Here, we report on the effects of the consumption of this probiotic cheese containing L. rhamnosus HN001 and L. acidophilus NCFM on the fecal microbiota and fecal immune markers on healthy elderly volunteers (Ibrahim et al. 2010). Fecal microbiota composition was measured with flow cytometry combined with fluorescent in situ hybridization and with quantitative PCR in order to assess whether the beneficial effects on innate immunity are linked with changes in the fecal microbiota. Fecal immune markers such as IgA, calprotectin, and beta-defensin were measured as surrogate markers of the mucosal immune functions of the intestine.
Methods
Study set-up and sample collection
Fecal samples were obtained form 31 healthy elderly (72 to 103 years; median, 86 years) volunteers living in a nursing home in Turku, Finland, and participating in a clinical trial assessing the effects of probiotic cheese consumption on the innate immune functions.

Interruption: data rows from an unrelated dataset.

Lemma str_app_nil_r (s : string) : s +:+ EmptyString = s.
Proof. induction s as [|c s IH]; [done|]. by rewrite str_app_cons, IH. Qed.

Lemma str_app_assoc (s t u : string) : (s +:+ t) +:+ u = s +:+ t +:+ u.
Proof. induction s as [|c s IH]; [done|]. by rewrite !str_app_cons, IH. Qed.

Lemma str_length_app (s t : string) :
  String.length (s +:+ t) = String.length s + String.length t.
Proof. induction s as [|c s IH]; [done|]. rewrite str_app_cons. simpl. by rewrite IH. Qed.

Lemma str_app_eq_length_inv (s1 t1 s2 t2 : string) :
  s1 +:+ t1 = s2 +:+ t2 → String.length s1 = String.length s2 → s1 = s2 ∧ t1 = t2.
Proof.
  revert s2. induction s1 as [|c s1 IH]; intros [|d s2] Heq Hlen; try done.
  rewrite !str_app_cons in Heq. injection Heq as -> Heq. injection Hlen as Hlen.
  by destruct (IH s2 Heq Hlen) as [-> ->].
Qed.

Lemma strip_prefix_Some p s r : PyStr.strip_prefix p s = Some r ↔ s = p +:+ r.
Proof.
  revert s. induction p as [|a p IH]; intros s; simpl.
  - rewrite str_app_nil_l. split; congruence.
  - rewrite str_app_cons. destruct s as [|b s]; [split; discriminate|].
    destruct (Ascii.eqb_spec a b) as [->|Hne].
    + rewrite IH. split; congruence.
    + split; [discriminate|congruence].
Qed.

Lemma partition_sound sep s b a :
  PyStr.partition sep s = Some (b, a) → s = b +:+ sep +:+ a.
Proof.
  revert b a. induction s as [|c s IH]; intros b a; simpl.
  - destruct (PyStr.strip_prefix sep EmptyString) eqn:E; [|done].
    intros [= <- <-]. by apply strip_prefix_Some in E.
  - destruct (PyStr.strip_prefix sep (String c s)) eqn:E.
    + intros [= <- <-]. by apply strip_prefix_Some in E.
    + destruct (PyStr.partition sep s) as [[b' a']|] eqn:E'; [|done].
      intros [= <- <-]. rewrite str_app_cons. f_equal. by apply IH.
Qed.
(* ===== verification/Prelude.v ===== *)
(** * Verification of the Sshd4a native server

    Sshd4a is an SSH server for Android.  A Java service loads the native library, which is
    dropbear (src/app/src/main/cpp/dropbear/src) with the file of users, the roles and the
    environment of the application (src/app/src/main/cpp/jni-dropbear.c).  The server forks
    a process for every connection; this development models the process that accepts them and
    what each of the others does, from the bytes on the socket to the connections it makes for
    its peer.

    ** The parts and how they interact

    The bytes of the socket are packets (Packet.v).  The packets of a key exchange go to
    Kex.v, which negotiates with the name lists of Algo.v and switches the keys the packet
    layer uses; the requests to authenticate go to Auth.v, which asks the file of users
    (Sshd4a.v) or the file of authorized keys (AuthKeys.v) and verifies signatures
    (SignKey.v, Rsa.v); after that the packets go to the channels (Channel.v), whose types
    are forwarded connections (Forward.v) and sessions with their processes (ChanSess.v).
    Forward.v listens through Listener.v and connects through Netio.v; ChanSess.v runs the
    shell of Sshd4a.v, with the options of the key from AuthKeys.v.  The timeouts of the
    session loop are Timers.v.  Server.v accepts the connections, over the kernel of Netio.v.

    Layers meet in type classes.  Channel.v is written over [Session] (a payload that is
    read, one that is written, [encrypt_packet]), [Sys] (descriptors) and [ChanTypes] (what a
    type of channel adds), with the laws [SessionLaws], [SysLaws] and [type_laws].
    ChannelPacket.v makes the packet layer an instance of [Session] and discharges the laws;
    Forward.v and ForwardChannels.v do so for [ChanTypes], with the type of sessions as a
    parameter, which ChanSess.v and ChanSessSafety.v give.  Auth.v and Timers.v extend
    [Session] with the fields of [struct sshsession] they use.  Ciphers, MACs and zlib are the
    class [Crypto], hashes and the other key exchanges [KexLib], signing keys on elliptic
    curves [KeyAlgs], sockets [NetSys], processes and terminals [SesSys]: code that is not part of the repository or not
    modelled, of which only documented behaviour is assumed ([CryptoLaws], [CryptoSane],
    [NetLaws], [SesSysLaws], ...).  Every theorem with hypotheses is applied to a concrete instance in a file
    ending in Toy, or beside it.

    ** Files, and the code each models (under dropbear/src unless said otherwise)

    - Prelude.v: outcomes, machine integers, memory; Bytes.v: libtomcrypt's loads and stores,
      integers as bytes; CString.v: functions of string.h, [m_str_to_uint],
      [split_address_port].
    - Buffer.v: buffer.c.  CircBuffer.v: circbuffer.c.  Queue.v: queue.c and list.c, over a
      heap.  Base64.v: libtomcrypt's base64.
    - Packet.v: packet.c and the write queue of netio.c; theorems in Transport.v (both ends
      together), PacketQueues.v and PacketSafety.v.
    - Algo.v: common-algo.c.  Kex.v: common-kex.c, svr-kex.c, kex-dh.c and process-packet.c;
      theorems in KexSafety.v, KexSession.v, KexLoop.v (the loop of common-session.c),
      KexStrict.v and KexKeys.v; an instance in KexToy.v.
    - Channel.v: common-channel.c; its contracts in ChannelLaws.v, one channel in
      ChannelFlow.v, data in ChannelData.v, closing in ChannelClose.v, all events together in
      ChannelSafety.v, messages in ChannelMessages.v, errors in ChannelErrors.v, the packet
      layer below in ChannelPacket.v, what channels leave alone in ChannelFrame.v; instances
      in ChannelToy.v.
    - Sshd4a.v: jni-dropbear.c and [run_shell_command] of dbutil.c.
    - AuthKeys.v: svr-authpubkeyoptions.c and the search of svr-authpubkey.c; theorems in
      AuthKeysSafety.v.  KeyTypes.v and SignKey.v: signkey.c.  Rsa.v: rsa.c; theorems in
      RsaCorrect.v, a key in RsaToy.v.
    - Auth.v: svr-auth.c, svr-authpasswd.c, svr-authpubkey.c, svr-service.c; theorems in
      AuthSafety.v and AuthRun.v, an instance in AuthToy.v.
    - Timers.v: the timeouts and the identification in common-session.c; theorems in
      TimersSafety.v, an instance in TimersToy.v.
    - Listener.v: listener.c.  Netio.v: the connecting and listening of netio.c; laws in
      NetioSafety.v.  Forward.v: svr-forward.c, svr-tcpfwd.c, svr-streamfwd.c, tcp-accept.c;
      theorems in ForwardSafety.v, ForwardRequests.v and ForwardChannels.v, what forwarding
      leaves alone in ForwardFrame.v, an instance in ForwardToy.v.
    - SessionData.v: chansession.h, before Channel.v, whose channels point to it.  ChanSess.v:
      svr-chansession.c, termcodes.c, the terminals of sshpty.c, [spawn_command] of dbutil.c and
      the addresses of netio.c; what sessions leave alone in ChanSessFrame.v, their contracts
      in ChanSessSafety.v, runs of the whole server in ChanSessRun.v, terminals, exits and
      closing in ChanSessExits.v, a command after EOF in ChanSessErrors.v, the opening of
      channels of all types in ChanOpen.v, an instance in ChanSessToy.v.
    - Server.v: svr-main.c; theorems in ServerSafety.v, an instance in ServerToy.v.

    ** How the code is read

    A function of C is a definition of the same name.  A fatal error ([dropbear_exit],
    [dropbear_close]) is [Exit] with its format string, a failed [dropbear_assert] is [Exit
    assert_msg], and undefined behaviour (an access outside a block, a null or dangling
    pointer, a failed [assert] of a library) is [Undef]; everything else is [Ok].  [opost] says
    that there is no [Undef], [safe] that neither an assertion fails.  Structures are records
    passed along; a pointer into a table is an index; unsigned arithmetic is written with its
    wrap-around.  The result of a system call comes from the state of the kernel, of which
    nothing is known but the laws, so the theorems hold for all its behaviours.  Logging and
    TRACE are dropped; [m_malloc] never fails and gives zeroes; [CHECKCLEARTOWRITE] is empty as in
    the code; the clock stands still within one round of the loop; interrupted calls that the
    code repeats are one call; the descriptors that only serve [select] ([ses.maxfd]) and
    [setnonblocking] are left out; files are read as constants.

    The build is the one of localoptions.h and the application's flags: the server alone (the
    client's branches, and the callbacks only the client sets, such as [read_mangler], are not
    compiled), one user ([DROPBEAR_SVR_MULTIUSER] and [DROPBEAR_SVR_DROP_PRIVS] 0), the extended
    authentication of Sshd4a, no X11 and no agent forwarding, no message of the day, the
    sftp subsystem and all other forwarding on.

    ** Loops and fuel

    Loops over data are structural.  Where they are not, the fuel is a bound the code cannot
    exceed, and the theorems show that it is enough: keeping data in a circular buffer takes at
    least a byte a turn (fuel: the length of the data); the readers of lines and of options
    advance a buffer (fuel: what is left of it); a line of the file of users is at least one
    byte (fuel: the length of the file); deriving a key adds a hash a turn (fuel: the length of
    the key); padding for RSA fills to the size of the modulus; connecting tries an address a
    turn (fuel: one more than the addresses); the modes of a terminal take at least a byte a
    turn (fuel: one more than their length); a 32-bit number has at most ten digits.

    ** What the theorems show

    - Packets: what one side sends the other receives, in order, however the network cuts the
      stream; nothing is accepted whose MAC is wrong; nothing the peer or the socket does
      leaves a buffer; the queues are first-in first-out.
    - Key exchange: a state machine that follows no null pointer whatever is sent; strict key
      exchange admits nothing else before NEWKEYS; the keys are those of RFC 4253; both ends
      agree on algorithms and secret; no service before authentication.
    - Channels: no sequence of events breaks the invariant or follows a dangling pointer, as
      long as no connection is completed for a channel that has been closed and no request comes
      for a session without a process after its EOF ([events_timely]; that these end the whole
      connection is shown by [eof_before_connection] and [command_after_eof]); when the peer also
      keeps to its windows ([events_ok]), no assertion fails; data is delivered in order and
      within the windows; EOF and CLOSE are sent once and in this order; what a request to open
      a channel gets.
    - Authentication: no session gets in without the right password or a signature by a listed
      key; wrong guesses are limited; the right password gets in, or leaves the key to do when
      two methods are required.
    - RSA: signatures made are signatures accepted.
    - Timeouts: unauthenticated sessions and silent peers end in bounded time.
    - Forwarding: every address bound or connected to is one the options and the key allow; the
      channels, connections and listeners keep their invariants together; a port asked for can
      be given up, a Unix socket never can, which is a defect of the code.
    - Sessions: with all types of channels together nothing undefined happens and no assertion
      fails, under the conditions given for channels; a command asked for after EOF ends the
      connection, a defect of the code; the table of processes and the sessions point at each other; every process runs the shell of the user
      and what is forced on it; exits are stored with their session and reported once, before
      it is closed; a terminal gets the modes asked for.
    - Accepting: the children that have not authenticated are limited, in all and for each
      address, and the process that listens keeps no other descriptors unless a fork fails.
    - Buffers, circular buffers, file of users: memory safety, refinement of a queue, round
      trips, the first entry of a user.

    ** Not modelled

    Of sessions, the handler of SIGCHLD (which only wakes the loop), the wiping of keys and of
    random numbers in a child, and the closing of its descriptors above 2 are left out; [fork]
    is given what the child goes on to do, and a child that goes on as a server is not followed.
    The elliptic curve and post-quantum exchanges, elliptic curve signatures, ciphers and hashes
    are parameters: libraries or field arithmetic of their own.  Of svr-main.c, daemon(), the pid
    file and inetd mode are left out; svr-runopts.c and the JNI functions that start and stop the
    server read options and redirect files.  X11 and agent forwarding and login records are not
    compiled.  The client, scp, the key tools, OpenSSH's sftp-server, rsync, the su shell and
    the Java application are other programs. *)


From stdpp Require Export base numbers list gmap strings.
From Stdlib Require Export ZArith Lia.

The design of this placebo-controlled cross-over trial and the characteristics of the study population have been described in detail elsewhere (Ibrahim et al. 2010). Briefly, the intervention consisted of three phases. During the run-in phase, the volunteers consumed a control cheese without probiotics for 2 weeks; during the intervention phase, the volunteers consumed a probiotic cheese for 4 weeks, and during the wash-out phase, the volunteers consumed the control cheese again for 4 weeks. The control and probiotic products had similar taste and appearance, and were blinded to the volunteers. The daily dose of cheese was 15 g (one slice). Both the control cheese and the probiotic cheese were manufactured by Mills DA (Oslo, Norway) using proprietary starter strains (Choozit 712™, Danisco, Paris); in addition, the probiotic cheese contained approximately 109 CFU of each of the probiotic strains L. rhamnosus HN001 (AGAL NM97/09514; Danisco) and L. acidophilus NCFM (ATCC 700396; Danisco). Fecal samples were collected from the volunteers in the end of each phase. Upon collection, samples were frozen and stored at −80°C until analysis.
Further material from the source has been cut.